Nonsteroidal anti-inflammatory drugs (
NSAIDs) are used to reduce
inflammation and as
analgesics by inhibition of
cyclooxygenase-2. At higher concentrations, some
NSAIDs inhibit proliferation and induce apoptosis of
cancer cells. Although several molecular mechanisms have been postulated to explain the anticancer effects of
NSAIDs, they do not involve merely the inhibition of
cyclooxygenase-2, and a more proximate initiator molecule may be regulated by
NSAIDs to inhibit growth. The
p75 neurotrophin receptor (p75NTR) is a proximate cell membrane receptor
glycoprotein that has been identified as a
tumor and
metastasis suppressor.
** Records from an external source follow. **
(** ** PCP answers *)
Definition pcp_address (ip : IpAddr) : bytes :=
  match ip with V4 a => zeros 10 ++ [255; 255] ++ be_bytes 4 a | V6 a => be_bytes 16 a end.
(** The parts of a MAP response of RFC 6887: version, opcode, result and protocol are
    fixed; reserved parts, lifetime and epoch are not looked at. *)
Record pcp_parts : Type := mkPcpParts { pp_reserved : Z; pp_times : bytes; pp_reserved' : bytes; pp_options : bytes }.
Definition wf_parts (p : pcp_parts) : Prop := length (pp_times p) = 20%nat ∧ length (pp_reserved' p) = 3%nat.
Definition pcp_answer (p : pcp_parts) (nonce : bytes) (internal_port : Z) (ip : IpAddr) (port : Z) : bytes :=
  [2; 129; pp_reserved p; 0] ++ pp_times p ++ nonce ++ [17] ++ pp_reserved' p
  ++ be_bytes 2 internal_port ++ be_bytes 2 port ++ pcp_address ip ++ pp_options p.
Definition decode_address (octets : bytes) : IpAddr :=
  if bool_decide (take 12 octets = zeros 10 ++ [255; 255]) then ipv4_of_octets (drop 12 octets)
  else ipv6_of_octets octets.
Record pcp_fields (response : bytes) (nonce : bytes) (internal_port : Z) (ip : IpAddr) (port : Z) : Prop := {
  pf_length : (60 ≤ length response)%nat;
  pf_version : response !! 0%nat = Some 2;
  pf_opcode : response !! 1%nat = Some 129;
  pf_code : response !! 3%nat = Some 0;
  pf_nonce : slice 24 36 response = nonce;
  pf_protocol : response !! 36%nat = Some 17;
  pf_internal : from_be (slice 40 42 response) = internal_port;
  pf_port : port = from_be (slice 42 44 response);
  pf_address : ip = decode_address (slice 44 60 response);
}.
Lemma bail_Ok_true {E} c (e : E) : c = false → bail_if c e = Ok tt.
Proof. by intros ->. Qed.
Lemma parse_pcp_Ok response internal_port nonce ip port :
  parse_pcp_map_response response internal_port nonce = Ok (ip, port) ↔ pcp_fields response nonce internal_port ip port.
Proof.
  unfold parse_pcp_map_response. split.
  - intros (? & [Hl [H0 H1]]%check_answer_Ok & Hr)%bind_Ok; [|lia].
    apply bind_Ok in Hr as (code & H3%answer_byte_Ok & Hr).
    apply bind_Ok in Hr as (? & ->%bail_if_Ok%negb_false_iff%Z.eqb_eq & Hr).
    apply bind_Ok in Hr as (echoed & (_ & _ & ->)%answer_range_Ok & Hr).
    apply bind_Ok in Hr as (protocol & Hp%answer_byte_Ok & Hr).
    apply bind_Ok in Hr as (? & [Hn%bool_decide_eq_false ->%negb_false_iff%Z.eqb_eq]%bail_if_Ok%orb_false_iff & Hr).
    apply bind_Ok in Hr as (port' & [_ Hport]%answer_u16_Ok & Hr).
    apply bind_Ok in Hr as (? & ->%bail_if_Ok%negb_false_iff%Z.eqb_eq & Hr).
    apply bind_Ok in Hr as (external & [_ ->]%answer_u16_Ok & Hr).
    apply bind_Ok in Hr as (prefix & (_ & _ & ->)%answer_range_Ok & Hr).
    apply bind_Ok in Hr as (address & Ha & [= <- <-]).
    split; try done; [by apply dec_stable|].
    unfold decode_address. replace (take 12 (slice 44 60 response)) with (slice 44 56 response)
      by (unfold slice; by rewrite take_take).
    case_bool_decide; apply bind_Ok in Ha as (octets & (_ & _ & ->)%answer_range_Ok & [= <-]); f_equal.
    unfold slice. by rewrite skipn_firstn_comm, drop_drop.
  - intros [Hl H0 H1 H3 Hn Hp Hi -> ->].
    assert (check_answer 60 2 129 response = Ok tt) as -> by (apply check_answer_Ok; [lia|done]).
    rewrite bind_ret, (proj2 (answer_byte_Ok 3 _ _) H3), bind_ret. cbn [Z.eqb negb bail_if]. rewrite bind_ret.
    rewrite (proj2 (answer_range_Ok 24 36 response nonce)), bind_ret by (split_and!; [lia|lia|done]).
    rewrite (proj2 (answer_byte_Ok 36 _ _) Hp), bind_ret, bool_decide_eq_false_2 by naive_solver.
    cbn [Z.eqb Pos.eqb negb orb bail_if]. rewrite bind_ret.
    rewrite (proj2 (answer_u16_Ok 40 response internal_port)), bind_ret by (split; [lia|done]).
    rewrite Z.eqb_refl. cbn [negb bail_if]. rewrite bind_ret.
    rewrite (proj2 (answer_u16_Ok 42 response _)), bind_ret by (split; [lia|done]).
    rewrite (proj2 (answer_range_Ok 44 56 response _)), bind_ret by (split_and!; [lia|lia|done]).
    unfold decode_address. replace (take 12 (slice 44 60 response)) with (slice 44 56 response)
      by (unfold slice; by rewrite take_take).
    case_bool_decide.
    + rewrite (proj2 (answer_range_Ok 56 60 response _)), !bind_ret by (split_and!; [lia|lia|done]).
      unfold slice. by rewrite skipn_firstn_comm, drop_drop.
    + by rewrite (proj2 (answer_range_Ok 44 60 response _)), !bind_ret by (split_and!; [lia|lia|done]).
Qed.
(** [Ipv6Addr] values that are no mapped IPv4 address. *)
Definition unmapped (ip : IpAddr) : Prop :=
  match ip with V4 _ => True | V6 a => take 12 (be_bytes 16 a) ≠ zeros 10 ++ [255; 255] end.
Lemma decode_pcp_address ip : wf_ip ip → unmapped ip → decode_address (pcp_address ip) = ip.
Proof.
  destruct ip as [a|a]; intros Hw Hu; cbn [pcp_address]; unfold decode_address.
  - rewrite (assoc_L (++)), take_app_length' by done. rewrite bool_decide_eq_true_2 by done.
    rewrite drop_app_length' by done. by apply ipv4_of_octets_octets.
  - rewrite bool_decide_eq_false_2 by exact Hu. by apply ipv6_of_octets_octets.
Qed.
Lemma from_be_octets n (octets : bytes) : wf_bytes octets → length octets = n → 0 ≤ from_be octets < 256 ^ Z.of_nat n.
Proof. intros Hw <-. by apply from_be_bound. Qed.
Lemma pcp_decode_address octets :
  wf_bytes octets → length octets = 16%nat →
  let ip := decode_address octets in pcp_address ip = octets ∧ wf_ip ip ∧ unmapped ip.
Proof.
  intros Hw Hl. unfold decode_address. case_bool_decide as Hm; cbn [pcp_address wf_ip unmapped ipv4_of_octets ipv6_of_octets].
  - assert (length (drop 12 octets) = 4%nat) as Hd by (rewrite length_drop; lia).
    assert (wf_bytes (drop 12 octets)) as Hwd by (by apply Forall_drop).
    split; [|split; [exact (from_be_octets 4 _ Hwd Hd)|done]].
    pose proof (be_bytes_from_be _ Hwd) as Hb. rewrite Hd in Hb.
    rewrite (assoc_L (++)), Hb, <-Hm. apply take_drop.
  - pose proof (be_bytes_from_be _ Hw) as Hb. rewrite Hl in Hb. rewrite Hb.
    split; [done|]. by split; [exact (from_be_octets 16 _ Hw Hl)|].
Qed.
Lemma split_at {A} a b (l : list A) : (a ≤ b)%nat → drop a l = slice a b l ++ drop b l.
Proof. intros. unfold slice. rewrite <-(take_drop (b - a) (drop a l)) at 1. f_equal. rewrite drop_drop. f_equal. lia. Qed.
Lemma slice_one {A} i j (l : list A) x : l !! i = Some x → j = S i → slice i j l = [x].
Proof. intros Hx ->. unfold slice. rewrite (drop_S l x i Hx). by replace (S i - i)%nat with 1%nat by lia. Qed.
Lemma be_bytes_slice a b (l : bytes) n :
  wf_bytes l → (a ≤ b)%nat → (b ≤ length l)%nat → n = (b - a)%nat → be_bytes n (from_be (slice a b l)) = slice a b l.
Proof.
  intros Hw Hab Hb ->. rewrite <-(length_slice a b l) by done. apply be_bytes_from_be.
  unfold slice. by apply Forall_take, Forall_drop.
Qed.
Lemma fields_answer response nonce internal_port ip port :
  wf_bytes response → pcp_fields response nonce internal_port ip port →
  wf_ip ip ∧ unmapped ip ∧ wf_port port
  ∧ ∃ parts, wf_parts parts ∧ response = pcp_answer parts nonce internal_port ip port.
Proof.
  intros Hw [Hl H0 H1 H3 Hn Hp Hi -> ->].
  assert (wf_bytes (slice 44 60 response)) as Hw16 by (unfold slice; by apply Forall_take, Forall_drop).
  destruct (pcp_decode_address (slice 44 60 response)) as (Ha & Hwf & Hu); [done|by rewrite length_slice by lia|].
  assert (wf_port (from_be (slice 42 44 response))) as Hport.
  { apply (from_be_octets 2); [unfold slice; by apply Forall_take, Forall_drop|by rewrite length_slice by lia]. }
  split_and!; [done..|]. destruct (lookup_lt_is_Some_2 response 2) as [b2 H2]; [lia|].
  exists (mkPcpParts b2 (slice 4 24 response) (slice 37 40 response) (drop 60 response)).
  split; [split; cbn [pp_times pp_reserved']; by rewrite length_slice by lia|].
  unfold pcp_answer. cbn [pp_reserved pp_times pp_reserved' pp_options].
  rewrite Ha, <-Hn, <-Hi, (be_bytes_slice 40 42), (be_bytes_slice 42 44) by (done || lia).
  rewrite <-(slice_one 36 37 _ _ Hp) by done.
  rewrite <-(split_at 44 60), <-(split_at 42 44), <-(split_at 40 42), <-(split_at 37 40), <-(split_at 36 37),
    <-(split_at 24 36), <-(split_at 4 24) by lia.
  rewrite <-(drop_0 response) at 1.
  rewrite (split_at 0 1), (split_at 1 2), (split_at 2 3), (split_at 3 4) by lia.
  by rewrite (slice_one 0 1 _ _ H0), (slice_one 1 2 _ _ H1), (slice_one 2 3 _ _ H2), (slice_one 3 4 _ _ H3).
Qed.
Lemma answer_fields parts nonce internal_port ip port :
  wf_parts parts → length nonce = 12%nat → wf_port internal_port → wf_port port → wf_ip ip → unmapped ip →
  pcp_fields (pcp_answer parts nonce internal_port ip port) nonce internal_port ip port.
Proof.
  intros [Ht Hr] Hn Hi Hp Hip Hu.
  assert (length (pcp_address ip) = 16%nat) as Ha by (destruct ip; cbn [pcp_address]; by rewrite ?length_app, ?length_be_bytes).
  set (head := [2; 129; pp_reserved parts; 0] ++ pp_times parts).
  assert (length head = 24%nat) as Hh by (unfold head; rewrite length_app, Ht; done).
  assert (pcp_answer parts nonce internal_port ip port = head ++ nonce ++ [17] ++ pp_reserved' parts
    ++ be_bytes 2 internal_port ++ be_bytes 2 port ++ pcp_address ip ++ pp_options parts) as ->
    by (unfold pcp_answer, head; by rewrite <-(assoc_L (++))).
  assert (∀ v, wf_port v → from_be (be_bytes 2 v) = v) as Hu16
    by (intros; rewrite from_be_be_bytes; by apply Z.mod_small).
  split; try (by unfold head).
  - rewrite !length_app, Hh, Hn, Hr, !length_be_bytes, Ha. cbn. lia.
  - apply slice_app_here; [done|lia].
  - rewrite (assoc_L (++)), lookup_app_r by (rewrite length_app; lia).
    by replace (36 - length (head ++ nonce))%nat with 0%nat by (rewrite length_app; lia).
  - rewrite (assoc_L (++)), (assoc_L (++)), (assoc_L (++)), slice_app_here; [by apply Hu16| |by rewrite length_be_bytes].
    rewrite !length_app, Hh, Hn, Hr. done.
  - rewrite (assoc_L (++)), (assoc_L (++)), (assoc_L (++)), (assoc_L (++)), slice_app_here;
      [by rewrite Hu16| |by rewrite length_be_bytes]. rewrite !length_app, Hh, Hn, Hr, length_be_bytes. done.
  - rewrite (assoc_L (++)), (assoc_L (++)), (assoc_L (++)), (assoc_L (++)), (assoc_L (++)), slice_app_here;
      [by rewrite decode_pcp_address| |by rewrite Ha]. rewrite !length_app, Hh, Hn, Hr, !length_be_bytes. done.
Qed.
(** ** No answer is read out of its bounds *)
Definition in_bounds {A} (r : result MappingError A) : Prop := ∀ e, r ≠ Err (MappingFault e).
Lemma in_bounds_bind {A B} (r : result MappingError A) (f : A → result MappingError B) :
  in_bounds r → (∀ a, r = Ok a → in_bounds (f a)) → in_bounds (r ≫= f).
Proof. intros Hr Hf e [He|(a & Ha & He)]%bind_Err; [by eapply Hr|by eapply Hf]. Qed.
Lemma in_bounds_bail c e : (∀ x, e ≠ MappingFault x) → in_bounds (bail_if c e).
Proof. intros He x [_ ->]%bail_if_Err. by eapply He. Qed.
Lemma in_bounds_byte i response : (i < length response)%nat → in_bounds (answer_byte i response).
Proof. intros [b Hb]%lookup_lt_is_Some_2 e. by rewrite (proj2 (answer_byte_Ok i response b) Hb). Qed.
Lemma in_bounds_u16 i response : (i + 2 ≤ length response)%nat → in_bounds (answer_u16 i response).
Proof. intros Hl e. by rewrite (proj2 (answer_u16_Ok i response _) (conj Hl eq_refl)). Qed.
Lemma in_bounds_range a b response : (a ≤ b)%nat → (b ≤ length response)%nat → in_bounds (answer_range a b response).
Proof. intros Ha Hb e. by rewrite (proj2 (answer_range_Ok a b response _) (conj Ha (conj Hb eq_refl))). Qed.
Lemma in_bounds_check n version opcode response : (2 ≤ n)%nat → in_bounds (check_answer n version opcode response).
Proof.
  intros Hn. unfold check_answer. apply in_bounds_bind; [by apply in_bounds_bail|]. intros u Hl%bail_if_Ok%Nat.ltb_ge.
  apply in_bounds_bind; [apply in_bounds_byte; lia|]. intros b _.
  apply in_bounds_bind; [by apply in_bounds_bail|]. intros ? _.
  apply in_bounds_bind; [apply in_bounds_byte; lia|]. intros ? _. by apply in_bounds_bail.
Qed.
Ltac bounded :=
  repeat first
    [ apply in_bounds_bind; [first [apply in_bounds_byte|apply in_bounds_u16|apply in_bounds_range|by apply in_bounds_bail]; lia|intros ? _]
    | apply in_bounds_bind; [by apply in_bounds_bail|intros ? _] ].
Lemma parsers_in_bounds response internal_port nonce :
  in_bounds (parse_nat_pmp_public_address response)
  ∧ in_bounds (parse_nat_pmp_map_response response internal_port)
  ∧ in_bounds (parse_pcp_map_response response internal_port nonce).
Proof.
  split_and!; (apply in_bounds_bind; [apply in_bounds_check; lia|]);
    intros u [Hl _]%check_answer_Ok; try lia; bounded.
  - done.
  - done.
  - apply in_bounds_bind; [case_bool_decide; bounded; done|]. intros ? _. done.
Qed.
(** C38: Which PCP answers the agent takes.  An answer to a MAP request is taken for the
    external address and port [ip] and [port] exactly when it is a success response of
    RFC 6887 to that request: version 2, the response opcode, result 0, the nonce and the
    internal port of the request, protocol UDP, then port and address (an IPv4 address as
    a mapped one), whatever its lifetime, epoch, reserved parts and options are.  No
    answer, of any length and content, makes the parsers of PCP and of NAT-PMP index out
    of its bounds. *)
Theorem pcp_answers_exact response internal_port nonce ip port :
  wf_bytes response → length nonce = 12%nat → wf_port internal_port →
  (parse_pcp_map_response response internal_port nonce = Ok (ip, port)
   ↔ wf_ip ip ∧ unmapped ip ∧ wf_port port
     ∧ ∃ parts, wf_parts parts ∧ response = pcp_answer parts nonce internal_port ip port)
  ∧ ∀ answer port' e, parse_nat_pmp_public_address answer ≠ Err (MappingFault e)
      ∧ parse_nat_pmp_map_response answer port' ≠ Err (MappingFault e)
      ∧ parse_pcp_map_response answer port' nonce ≠ Err (MappingFault e).
Proof.
  intros Hw Hn Hi. split.
  2: { intros answer port' e. destruct (parsers_in_bounds answer port' nonce) as (H1 & H2 & H3). by split_and!. }
  rewrite parse_pcp_Ok. split; [by apply fields_answer|].
  intros (Hip & Hu & Hp & parts & Hparts & ->). by apply answer_fields.
Qed.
We observed that
NSAID treatment of cell lines from bladder and other organs induced expression of the p75NTR
protein. Of the different types of
NSAIDs examined,
ibuprofen was more efficacious than
aspirin and
acetaminophen and comparable with (R)-
flurbiprofen and
indomethacin in induction of p75NTR
protein expression. This rank order
NSAID induction of the p75NTR
protein correlated with the ability of these
NSAIDs to reduce
cancer cell survival. To examine a mechanistic relationship between
ibuprofen induction of p75NTR
protein and inhibition of survival,
bladder cancer cells were transfected with
ponasterone A-inducible vectors that expressed a death domain-deleted (DeltaDD) or intracellular domain-deleted (DeltaICD) p75NTR product that acts as a dominant negative antagonist of the intact p75NTR
protein. Expression of DeltaDD and DeltaICD rescued cells from
ibuprofen inhibition of growth. These observations suggest that p75NTR is an important upstream modulator of the anticancer effects of
NSAIDs and that
ibuprofen induction of the p75NTR
protein establishes an alternate mechanism by which
ibuprofen may exert an anticancer effect.